• Task item: Return precisely the opening lines of the listing below, ending with the line that contains "requested addresses exist, takes".

======

(* ===== verification/Reads.v ===== *)
(** How the server answers a request for blobs ([ServerLib/Server.cpp]): it checks that the
    requested addresses exist, takes the locks the request asks for, reads the contents the
    client does not have yet from the current snapshot or from the snapshot of the client's
    transaction, and splits them into response messages; a request whose locks are not
    available is left to its caller. *)
From S2P Require Import Prelude Config FlatMap File FreeList Store Snapshot Messages Lock Scheduler World.
From S2P Require Import Ranges LockUtil LockTable Client.

(** ** Access to one of the two snapshots *)
Section database.
Context (st : Storage).

(** src/ServerLib/Database.cpp:372-379 Database::GetLoadedBlob (choice of the snapshot) *)
Definition choose_snapshot (mvcc : bool) : M Snapshot :=
  if negb mvcc then mret (st_snapshot st)
  else match st_mvccSnapshot st with
       | Some sn => mret sn
       | None => fail (AssertionFailed "no MVCC snapshot")
       end.

(** src/ServerLib/Database.cpp:372-379 Database::GetLoadedBlob *)
Definition Database_GetLoadedBlob (location : BlobLocation) (mvcc : bool) : M (option Blob) :=
  sn ← choose_snapshot mvcc; GetLoadedBlob (st_file st) sn location.
(** src/ServerLib/Database.cpp:381-388 Database::GetLoadedCluster *)
Definition Database_GetLoadedCluster (s : segment_id) (c : cluster_id) (mvcc : bool) : M (option ptr) :=
  sn ← choose_snapshot mvcc; GetLoadedCluster (st_file st) sn s c.
(** src/ServerLib/Database.cpp:391-398 Database::GetLoadedSegment *)
Definition Database_GetLoadedSegment (s : segment_id) (mvcc : bool) : M (option ptr) :=
  sn ← choose_snapshot mvcc; GetLoadedSegment (st_file st) sn s.
(** src/ServerLib/Database.cpp:404-411 Database::GetCommitId *)
Definition GetCommitId (mvcc : bool) : M commit_id := sn ← choose_snapshot mvcc; mret (sn_commitId sn).

(** ** Existence *)

(** src/ServerLib/Server.cpp:691-747 Server::EnsureRequestedBlobsExist (one address)
    [Some] is the error to answer with. *)
Definition check_address (lockMode : LockMode) (isMVCC : bool) (l : BlobLocation) : M (option ReadResult) :=
  let exists_ {A} (o : option A) (e : ReadResult) : M (option ReadResult) :=
    mret (match o with Some _ => None | None => Some e end) in
  let delete := bool_decide (lockMode = LM_Delete) in
  if (cluster l =? SegmentDeleteId) && (blob l =? ClusterDeleteId) && delete then
    r ← Database_GetLoadedSegment (segment l) false; exists_ r RR_SEGMENT_DOES_NOT_EXIST
  else if (blob l =? ClusterDeleteId) && delete then
    q ← Database_GetLoadedCluster (segment l) (cluster l) false; exists_ q RR_CLUSTER_DOES_NOT_EXIST
  else if blob l =? BlobListId then
    if cluster l =? ClusterListId then
      if segment l =? SegmentListId then mret None
      else r ← Database_GetLoadedSegment (segment l) isMVCC; exists_ r RR_SEGMENT_DOES_NOT_EXIST
    else q ← Database_GetLoadedCluster (segment l) (cluster l) isMVCC; exists_ q RR_CLUSTER_DOES_NOT_EXIST
  else
    b ← Database_GetLoadedBlob l isMVCC; exists_ b RR_BLOB_DOES_NOT_EXIST.

(** src/ServerLib/Server.cpp:690-753 Server::EnsureRequestedBlobsExist *)
Fixpoint EnsureRequestedBlobsExist (lockMode : LockMode) (isMVCC : bool) (ls : list BlobLocation)
    : M (option ReadResult) :=
  match ls with
  | [] => mret None
  | l :: ls =>
      e ← check_address lockMode isMVCC l;
      match e with
      | Some e => mret (Some e)
      | None => EnsureRequestedBlobsExist lockMode isMVCC ls
      end
  end.

(** ** Contents *)

(** src/ServerLib/include/server/Server.hpp:136-139 Server::BlobData *)
Record BlobData := mkBlobData { bd_content : list byte; bd_commitId : commit_id }.

(** src/ServerLib/Server.cpp:900-909 intoIdRanges (loop) *)
Fixpoint id_ranges (current : Z * Z) (ids : list Z) : list (Z * Z) :=
  match ids with
  | [] => [current]
  | i :: ids =>
      if i =? current.2 then id_ranges (current.1, u32 (current.2 + 1)) ids
      else current :: id_ranges (i, u32 (i + 1)) ids
  end.

(** src/ServerLib/Server.cpp:894-916 intoIdRanges *)
Definition intoIdRanges (ids : list Z) : list (Z * Z) :=
  match ids with
  | [] => []
  | i :: ids => id_ranges (i, u32 (i + 1)) ids
  end.

(** src/ServerLib/Server.cpp:931-936 Server::HandleBlobListId (the ranges as bytes) *)
Definition encode_ranges (rs : list (Z * Z)) : list byte := concat (map (λ r, le_encode 4 r.1 ++ le_encode 4 r.2) rs).

(** [std::nullopt] when the client has this version already. *)
Definition unless_cached (cacheCommitId commitId : commit_id) (content : list byte) : option BlobData :=
  if cacheCommitId =? commitId then None else Some (mkBlobData content commitId).

(** src/ServerLib/Server.cpp:920-939 Server::HandleBlobListId *)
Definition HandleBlobListId (s : segment_id) (c : cluster_id) (cacheCommitId : commit_id) (isMVCC : bool)
    : M (option BlobData) :=
  q ← Database_GetLoadedCluster s c isMVCC;
  match q with
  | None => fail (AssertionFailed "HandleBlobListId: no cluster")
  | Some q =>
      x ← get_cluster q;
      mret (unless_cached cacheCommitId (c_commitId x) (encode_ranges (intoIdRanges (keys (c_blobs x)))))
  end.

(** src/ServerLib/Server.cpp:941-961 Server::HandleClusterListId *)
Definition HandleClusterListId (s : segment_id) (cacheCommitId : commit_id) (isMVCC : bool) : M (option BlobData) :=
  r ← Database_GetLoadedSegment s isMVCC;
  match r with
  | None => fail (AssertionFailed "HandleClusterListId: no segment")
  | Some r =>
      x ← get_segment r;
      mret (unless_cached cacheCommitId (s_commitId x) (encode_ranges (intoIdRanges (keys (s_clusters x)))))
  end.

(** src/ServerLib/Server.cpp:963-979 Server::HandleSegmentListId *)
Definition HandleSegmentListId (cacheCommitId : commit_id) (isMVCC : bool) : M (option BlobData) :=
  sn ← choose_snapshot isMVCC;
  mret (unless_cached cacheCommitId (sn_commitId sn) (encode_ranges (intoIdRanges (keys (sn_segments sn))))).

(** src/ServerLib/Server.cpp:982-997 Server::HandleRegularBlobRead *)
Definition HandleRegularBlobRead (l : BlobLocation) (cacheCommitId : commit_id) (isMVCC : bool) : M (option BlobData) :=
  b ← Database_GetLoadedBlob l isMVCC;
  match b with
  | None => fail (AssertionFailed "HandleRegularBlobRead: no blob")
  | Some b => mret (unless_cached cacheCommitId (b_commitId b) (Blob_ReadContent b))
  end.

(** src/ServerLib/Server.cpp:814-830 Server::BuildAndSendBlobsReadResponse (one address) *)
Definition read_address (lockMode : LockMode) (isMVCC : bool) (a : BlobAddress) : M (option BlobData) :=
  let l := ba_location a in
  if bool_decide (lockMode = LM_Delete) then mret None
  else if blob l =? BlobListId then
    if cluster l =? ClusterListId then
      if segment l =? SegmentListId then HandleSegmentListId (ba_cacheCommitId a) isMVCC
      else HandleClusterListId (segment l) (ba_cacheCommitId a) isMVCC
    else HandleBlobListId (segment l) (cluster l) (ba_cacheCommitId a) isMVCC
  else HandleRegularBlobRead l (ba_cacheCommitId a) isMVCC.

(** src/ServerLib/Server.cpp:813-831 Server::BuildAndSendBlobsReadResponse (reading) *)
Fixpoint read_addresses (lockMode : LockMode) (isMVCC : bool) (addresses : list BlobAddress)
    : M (list (option BlobData)) :=
  match addresses with
  | [] => mret []
  | a :: addresses =>
      x ← read_address lockMode isMVCC a;
      xs ← read_addresses lockMode isMVCC addresses;
      mret (x :: xs)
  end.
End database.

(** ** Splitting the answer into messages *)

(** src/ServerLib/Server.cpp:885-887 Server::BlobSize *)
Definition BlobSize (d : option BlobData) : Z :=
  match d with Some d => Z.of_nat (length (bd_content d)) | None => 0 end.

(** src/ServerLib/Server.cpp:845-848 Server::BuildAndSendBlobsReadResponse (filling one chunk)
    The number of blobs of the chunk, which holds [n] blobs of [chunkSize] bytes already. *)
Fixpoint take_chunk (chunkSize n : Z) (data : list (option BlobData)) : nat :=
  match data with
  | [] => 0
  | d :: data =>
      if FitsIntoMessage (chunkSize + BlobSize d) (n + 1) then S (take_chunk (chunkSize + BlobSize d) (n + 1) data)
      else 0
  end.

(** src/ServerLib/Server.cpp:842-880 Server::BuildAndSendBlobsReadResponse (the chunks)
    [None] when the fuel is used up: a blob that does not fit into a message makes no progress. *)
Fixpoint split_chunks (fuel : nat) (data : list (option BlobData)) : option (list (list (option BlobData))) :=
  match data with
  | [] => Some []
  | _ =>
      match fuel with
      | O => None
      | S fuel =>
          let n := take_chunk 0 0 data in
          if (n =? 0)%nat then split_chunks fuel data
          else cs ← split_chunks fuel (drop n data); Some (take n data :: cs)
      end
  end.

(** src/ServerLib/Server.cpp:857-868 Server::BuildAndSendBlobsReadResponse (SetBlob) *)
Definition set_blob (a : BlobAddress) (d : option BlobData) : ResponseBlobData * list byte :=
  match d with
  | None => (mkResponseBlobData (ba_location a) 0 (ba_cacheCommitId a), [])
  | Some d => (mkResponseBlobData (ba_location a) (u32 (Z.of_nat (length (bd_content d)))) (bd_commitId d), bd_content d)
  end.

(** src/ServerLib/Server.cpp:851-879 Server::BuildAndSendBlobsReadResponse (the messages)
    Every message but the last announces a follow message. *)
Fixpoint chunk_responses (addresses : list BlobAddress) (chunks : list (list (option BlobData))) : list Response :=
  match chunks with
  | [] => []
  | c :: chunks =>
      ReadResponse (zip_with set_blob (take (length c) addresses) c) (negb (bool_decide (chunks = [])))
        :: chunk_responses (drop (length c) addresses) chunks
  end.

#[export] Instance BlobData_eq_dec : EqDecision BlobData.
Proof. solve_decision. Defined.

(** src/ServerLib/Server.cpp:805-881 Server::BuildAndSendBlobsReadResponse *)
Definition BuildAndSendBlobsReadResponse (d : db_ptr) (message : BlobsRead) (isMVCC : bool) : W unit :=
  data ← run_store d (λ st, read_addresses st (rd_lockMode message) isMVCC (rd_addresses message));
  match split_chunks (length data) data with
  | None => w_fail (AssertionFailed "BuildAndSendBlobsReadResponse does not end")
  | Some chunks =>
      w_for_each (SendMessageToClient (rd_clientId message)) (chunk_responses (rd_addresses message) chunks)
  end.

(** src/ServerLib/Server.cpp:758-802 Server::TryHandleBlobsRead *)
Definition TryHandleBlobsRead (message : BlobsRead) : W bool :=
  let id := rd_clientId message in
  let refuse r := _ ← SendMessageToClient id (ReadError r); mret true in
  c ← get_client id;
  match GetDatabase c (rd_databaseId message) with
  | None => refuse DATBASE_NOT_OPENED
  | Some d =>
      if negb (IsDirtyRead message) && negb (IsInsideTransaction c) then refuse RR_NO_TRANSACTION_IN_PROGRESS
      else
        isMVCC ← (if negb (IsDirtyRead message) then IsDatabaseMVCC c (rd_databaseId message) else mret false);
        if (isMVCC : bool) && NeedsWriteLock message then refuse CANNOT_WRITE_LOCK_IN_MVCC
        else
          e ← run_store d (λ st, EnsureRequestedBlobsExist st (rd_lockMode message) isMVCC (rd_locations message));
          match e with
          | Some e => refuse e
          | None =>
              ok ← (if IsDirtyRead message || isMVCC then mret true else Client_AcquireLocks message);
              if ok : bool then
                _ ← BuildAndSendBlobsReadResponse d message isMVCC; mret true
              else mret false
          end
  end.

======

• Answer section:
(* ===== verification/Reads.v ===== *)
(** How the server answers a request for blobs ([ServerLib/Server.cpp]): it checks that the
    requested addresses exist, takes the locks the request asks for, reads the contents the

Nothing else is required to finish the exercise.